Why Are My Gums Bleeding?
- Bleeding gums are most commonly caused by plaque accumulation at the gumline — the bacterial film that hardens into tartar if not removed by brushing and flossing.
- The gums become inflamed in response to the bacteria. They bleed when touched because the tissue is fragile and inflamed.
- Contrary to common belief, bleeding when you brush is not caused by brushing too hard — it’s caused by inflamed gum tissue that wouldn’t bleed if the gums were healthy.
- Other contributing factors include smoking (which masks gum bleeding by reducing blood flow and making disease harder to detect), certain medications, hormonal changes during pregnancy, and poorly controlled diabetes.
- Patients across Crescent Head, Old Bar and the Macleay Valley frequently present with bleeding gums that have been dismissed as normal — they aren’t.

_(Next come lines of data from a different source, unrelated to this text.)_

(* ===== verification/Namespace.v ===== *)
(** * Namespace: portable task identifiers and the admission of new tasks

    Models the storage identifiers of [src/crates/packet28-daemon-protocol/src/paths.rs],
    their alias classes in [src/crates/packet28-daemon-core/src/storage.rs],
    and the admission of a batch of registry mutations against the entries
    that the managed directories already hold
    ([validate_registry_delta_namespace_admission]).  The Unicode
    normalisation of the alias classes is a parameter; a directory is what
    its enumeration returns. *)

From S2P Require Export RegistryWal.

(** ** Storage identifiers *)

Definition TASK_EVENT_LOG_SUFFIX : string := ".events.jsonl".
Definition MAX_TASK_STORAGE_ID_BYTES : nat := 255 - str_len TASK_EVENT_LOG_SUFFIX.
Definition MAX_CONTEXT_VERSION_STORAGE_ID_BYTES : nat := 255 - str_len ".json".
Definition MAX_TASK_STORAGE_KEY_BYTES : nat := MAX_TASK_STORAGE_ID_BYTES.
Definition MAX_TASK_REGISTRY_RECORDS : Z := 65536.

Inductive StorageIdentifierError : Type :=
| Empty
| TooLong (observed max : nat)
| InvalidByte (offset : nat) (byte : ascii)
| ReservedDosDeviceName (identifier : string).

(** [is_ascii_lowercase], [is_ascii_digit], [-] or [_]. *)
Definition portable_byte (c : ascii) : bool :=
  ((97 <=? chr c) && (chr c <=? 122) || (48 <=? chr c) && (chr c <=? 57) || (chr c =? 45) || (chr c =? 95))%N.

(** The first byte outside the portable domain. *)
Fixpoint find_invalid_byte (offset : nat) (l : list ascii) : option (nat * ascii) :=
  match l with
  | [] => None
  | c :: l => if negb (portable_byte c) then Some (offset, c) else find_invalid_byte (S offset) l
  end.

(** One byte between ['1'] and ['9']. *)
Definition device_number (suffix : string) : bool :=
  match suffix with
  | String c EmptyString => ((49 <=? chr c) && (chr c <=? 57))%N
  | _ => false
  end.

(** [strip_prefix(a).or_else(|| strip_prefix(b)).is_some_and(..)]. *)
Definition device_port (com lpt value : string) : bool :=
  match Str.strip_prefix com value with
  | Some suffix => device_number suffix
  | None => match Str.strip_prefix lpt value with Some suffix => device_number suffix | None => false end
  end.

Definition is_reserved_dos_device_name (value : string) : bool :=
  bool_decide (value ∈ ["con"; "prn"; "aux"; "nul"]) || device_port "com" "lpt" value.

Definition validate_storage_identifier (value : string) (max_bytes : nat) : result StorageIdentifierError () :=
  ensure (negb (bool_decide (value = EmptyString))) Empty ;;
  ensure (str_len value <=? max_bytes) (TooLong (str_len value) max_bytes) ;;
  match find_invalid_byte 0 (str_bytes value) with
  | Some (offset, byte) => Err (InvalidByte offset byte)
  | None => ensure (negb (is_reserved_dos_device_name value)) (ReservedDosDeviceName value)
  end.

(** [TaskStorageId::try_from]: the identifier itself. *)
Definition task_storage_id (value : string) : result StorageIdentifierError string :=
  validate_storage_identifier value MAX_TASK_STORAGE_ID_BYTES ;; Ok value.
Definition context_version_storage_id (value : string) : result StorageIdentifierError string :=
  validate_storage_identifier value MAX_CONTEXT_VERSION_STORAGE_ID_BYTES ;; Ok value.

Definition task_identifier_shape_error (task_id : string) : option StorageIdentifierError :=
  match task_storage_id task_id with Ok _ => None | Err e => Some e end.

(** The names of the entries of a task in the managed directories. *)
Definition task_artifact_name (id : string) : string := id.
Definition task_event_log_name (id : string) : string := id +:+ TASK_EVENT_LOG_SUFFIX.

(** ** Storage keys *)

Fixpoint skip_while (p : ascii → bool) (l : list ascii) : list ascii :=
  match l with
  | [] => []
  | c :: l => if p c then skip_while p l else c :: l
  end.

(** [trim_end_matches([' ', '.'])]. *)
Definition trim_end_dots (s : string) : string :=
  str_of_bytes (reverse (skip_while (λ c, bool_decide (chr c = 32%N) || bool_decide (chr c = 46%N)) (reverse (str_bytes s)))).

Definition to_ascii_uppercase_byte (c : ascii) : ascii :=
  if ((97 <=? chr c) && (chr c <=? 122))%N then ascii_of_N (chr c - 32)%N else c.
Definition to_ascii_uppercase (s : string) : string := str_of_bytes (to_ascii_uppercase_byte <$> str_bytes s).

Definition windows_storage_key_is_reserved (storage_key : string) : bool :=
  let normalized := to_ascii_uppercase (trim_end_dots storage_key) in
  bool_decide (normalized ∈ ["CON"; "PRN"; "AUX"; "NUL"]) || device_port "COM" "LPT" normalized.

Definition task_storage_key_is_portable (storage_key : string) : bool :=
  negb (bool_decide (storage_key = EmptyString)) && (str_len storage_key <=? MAX_TASK_STORAGE_KEY_BYTES) &&
  forallb portable_byte (str_bytes storage_key) && negb (windows_storage_key_is_reserved storage_key).

(** ** The managed directories *)

(** An entry of an enumeration; [None] in [de_name]: not UTF-8; [None] in
    [de_metadata]: it cannot be inspected. *)
Record DirEntry : Type := mkDirEntry {
  de_name : option string;
  de_metadata : option (bool * Z)
}.

(** [None] in the list: the enumeration failed there. *)
Inductive ManagedDir : Type :=
| DirMissing
| DirUnreadable
| DirNotReal
| DirEntries (entries : list (option DirEntry)).

Section Alias.
(** [s.nfkc().case_fold().nfkc()]. *)
Context (normalize : string → string).

Definition task_storage_key_alias_class (storage_key : string) : string := trim_end_dots (normalize storage_key).

(** The loop over the entries of one directory. *)
Fixpoint check_entries (expected : gmap string (string * string)) (existing_task_ids : gset string) (entries_seen : Z)
    (entries : list (option DirEntry)) : result WalError () :=
  match entries with
  | [] => Ok ()
  | entry :: entries =>
      let entries_seen := (entries_seen + 1)%Z in
      ensure (entries_seen <=? MAX_TASK_REGISTRY_RECORDS)%Z (InvalidTaskRegistry "managed task namespace exceeds the supported validation bound") ;;
      match entry with
      | None => Err (Io "failed to enumerate task storage namespace before registry save")
      | Some entry =>
          match de_name entry with
          | None => Ok ()
          | Some actual_name =>
              match expected !! task_storage_key_alias_class actual_name with
              | None => Ok ()
              | Some (task_id, expected_name) =>
                  ensure (bool_decide (actual_name = expected_name)) (InvalidTaskRegistry "managed entry aliases the canonical spelling") ;;
                  ensure (bool_decide (task_id ∈ existing_task_ids)) (InvalidTaskRegistry "new task cannot adopt pre-existing managed entry") ;;
                  match de_metadata entry with
                  | None => Err (Io "failed to inspect managed task entry before registry save")
                  | Some (is_file, nlink) =>
                      ensure (negb (is_file && (1 <? nlink)%Z)) (InvalidTaskRegistry "managed task entry has multiple physical links")
                  end
              end
          end
      end ;;
      check_entries expected existing_task_ids entries_seen entries
  end.

Definition check_managed_dir (expected : gmap string (string * string)) (existing_task_ids : gset string) (dir : ManagedDir)
    : result WalError () :=
  match dir with
  | DirMissing => Ok ()
  | DirUnreadable => Err (Io "failed to inspect task storage namespace before registry save")
  | DirNotReal => Err (InvalidTaskRegistry "managed task namespace is not a real directory")
  | DirEntries entries => check_entries expected existing_task_ids 0 entries
  end.

(** The expected entries of the tasks, by their alias class. *)
Definition expected_entries (name : string → string) (ids : list string) : gmap string (string * string) :=
  foldl (λ m id, <[task_storage_key_alias_class (name id) := (id, name id)]> m) ∅ ids.

Definition validate_task_registry_namespace_bindings (artifacts events : ManagedDir) (ids : list string)
    (existing_registry : option (gset string)) (wal_admitted_task_ids : option (gset string)) : result WalError () :=
  let existing_task_ids := default ∅ existing_registry ∪ default ∅ wal_admitted_task_ids in
  check_managed_dir (expected_entries task_artifact_name ids) existing_task_ids artifacts ;;
  check_managed_dir (expected_entries task_event_log_name ids) existing_task_ids events.

(** The loop that claims an alias class for every new task. *)
Fixpoint claim_aliases (alias_owners : gmap string string) (ids : list string) : result WalError () :=
  match ids with
  | [] => Ok ()
  | id :: ids =>
      let alias := task_storage_key_alias_class id in
      ensure (bool_decide (alias_owners !! alias = None)) (InvalidTaskRegistry "task identifiers derive filesystem-aliasing storage keys") ;;
      claim_aliases (<[alias := id]> alias_owners) ids
  end.

(** The loop over the touched identifiers. *)
Definition check_shape (id : string) : result WalError () :=
  match task_identifier_shape_error id with
  | Some _ => Err (InvalidTaskRegistry "storage identifier is not portable")
  | None => Ok ()
  end.

Definition validate_registry_delta_namespace_admission {TBody WBody} (artifacts events : ManagedDir)
    (current : gmap string (TaskRecord TBody)) (batch : RegistryDeltaBatch TBody WBody) : result WalError () :=
  for_each check_shape ((btree_entries (task_upserts batch)).*1 ++ btree_items (task_removals batch)) ;;
  let new_tasks := btree_items (dom (task_upserts batch) ∖ dom current) in
  if bool_decide (new_tasks = []) then Ok ()
  else
    let alias_owners := foldl (λ m id, <[task_storage_key_alias_class id := id]> m) ∅ (btree_items (dom current)) in
    claim_aliases alias_owners new_tasks ;;
    validate_task_registry_namespace_bindings artifacts events new_tasks (Some (dom current)) None.

(** [task_registry_shape_error], the check of a whole registry: [None] when
    it is well formed. *)
Fixpoint registry_shape_error {TBody} (owners : gmap string string) (entries : list (string * TaskRecord TBody)) : option string :=
  match entries with
  | [] => None
  | (id, record) :: entries =>
      match task_identifier_shape_error id with
      | Some _ => Some "task map contains an unsupported identifier"%string
      | None =>
          let alias := task_storage_key_alias_class id in
          match owners !! alias with
          | Some _ => Some "task identifiers derive filesystem-aliasing storage keys"%string
          | None =>
              if negb (bool_decide (task_id record = id)) then Some "task map key does not match embedded identifier"%string
              else registry_shape_error (<[alias := id]> owners) entries
          end
      end
  end.

Definition task_registry_shape_error {TBody} (tasks : gmap string (TaskRecord TBody)) : option string :=
  registry_shape_error ∅ (btree_entries tasks).
End Alias.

What Happens If Gum Disease Is Left Untreated?
Early-stage gum disease (gingivitis) is reversible with professional cleaning and improved home care. Without treatment, it progresses to periodontitis — where bacteria damage the bone holding teeth in place.

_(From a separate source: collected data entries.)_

(* ===== verification/NamespaceSpec.v ===== *)
(** * NamespaceSpec: what the namespace admission guarantees

    The two definitions of a portable key agree, and a batch is admitted
    exactly when the identifiers it touches are portable and no managed entry
    would be adopted by one of its new tasks. *)

From S2P Require Export RegistryDeltaSpec Namespace.

(** ** Portable identifiers *)

Record portable_id (max : nat) (s : string) : Prop := {
  pi_nonempty : s ≠ EmptyString;
  pi_length : str_len s ≤ max;
  pi_bytes : Forall (λ c, portable_byte c = true) (str_bytes s);
  pi_device : is_reserved_dos_device_name s = false
}.

Lemma find_invalid_byte_None offset l : find_invalid_byte offset l = None ↔ Forall (λ c, portable_byte c = true) l.
Proof.
  revert offset. induction l as [|c l IH]; intros offset; cbn [find_invalid_byte]; [by split|].
  rewrite Forall_cons. destruct (portable_byte c); cbn [negb]; [rewrite IH; tauto|]. split; [done|by intros [? _]].
Qed.

Lemma find_invalid_byte_Some offset l o c :
  find_invalid_byte offset l = Some (o, c) →
  ∃ pre post, l = pre ++ c :: post ∧ o = offset + length pre ∧ Forall (λ c, portable_byte c = true) pre ∧ portable_byte c = false.
Proof.
  revert offset. induction l as [|x l IH]; intros offset; cbn [find_invalid_byte]; [done|].
  destruct (portable_byte x) eqn:E; cbn [negb].
  - intros (pre & post & -> & -> & ? & ?)%IH. exists (x :: pre), post. split_and!; [done|simpl; lia|by constructor|done].
  - intros [= <- <-]. exists [], l. split_and!; [done|simpl; lia|constructor|done].
Qed.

Pockets form between the teeth and gums, trapping more bacteria, and bone loss gradually increases. There is no growing that bone back. Periodontitis is managed, not cured. This is why early treatment is so valuable — reversing gingivitis before bone loss begins is always the better outcome.
Treatment
Gingivitis is treated with a professional scale and clean, removing the plaque and tartar that brushing can’t reach, combined with oral hygiene instruction and regular maintenance appointments.
Periodontitis requires more intensive root surface cleaning (root planing) — cleaning below the gumline in the pockets around each tooth. This may take multiple appointments. In advanced cases, referral to a periodontist (gum specialist) is appropriate.
Your dentist will assess your gum health at every check-up and stage treatment based on what they find.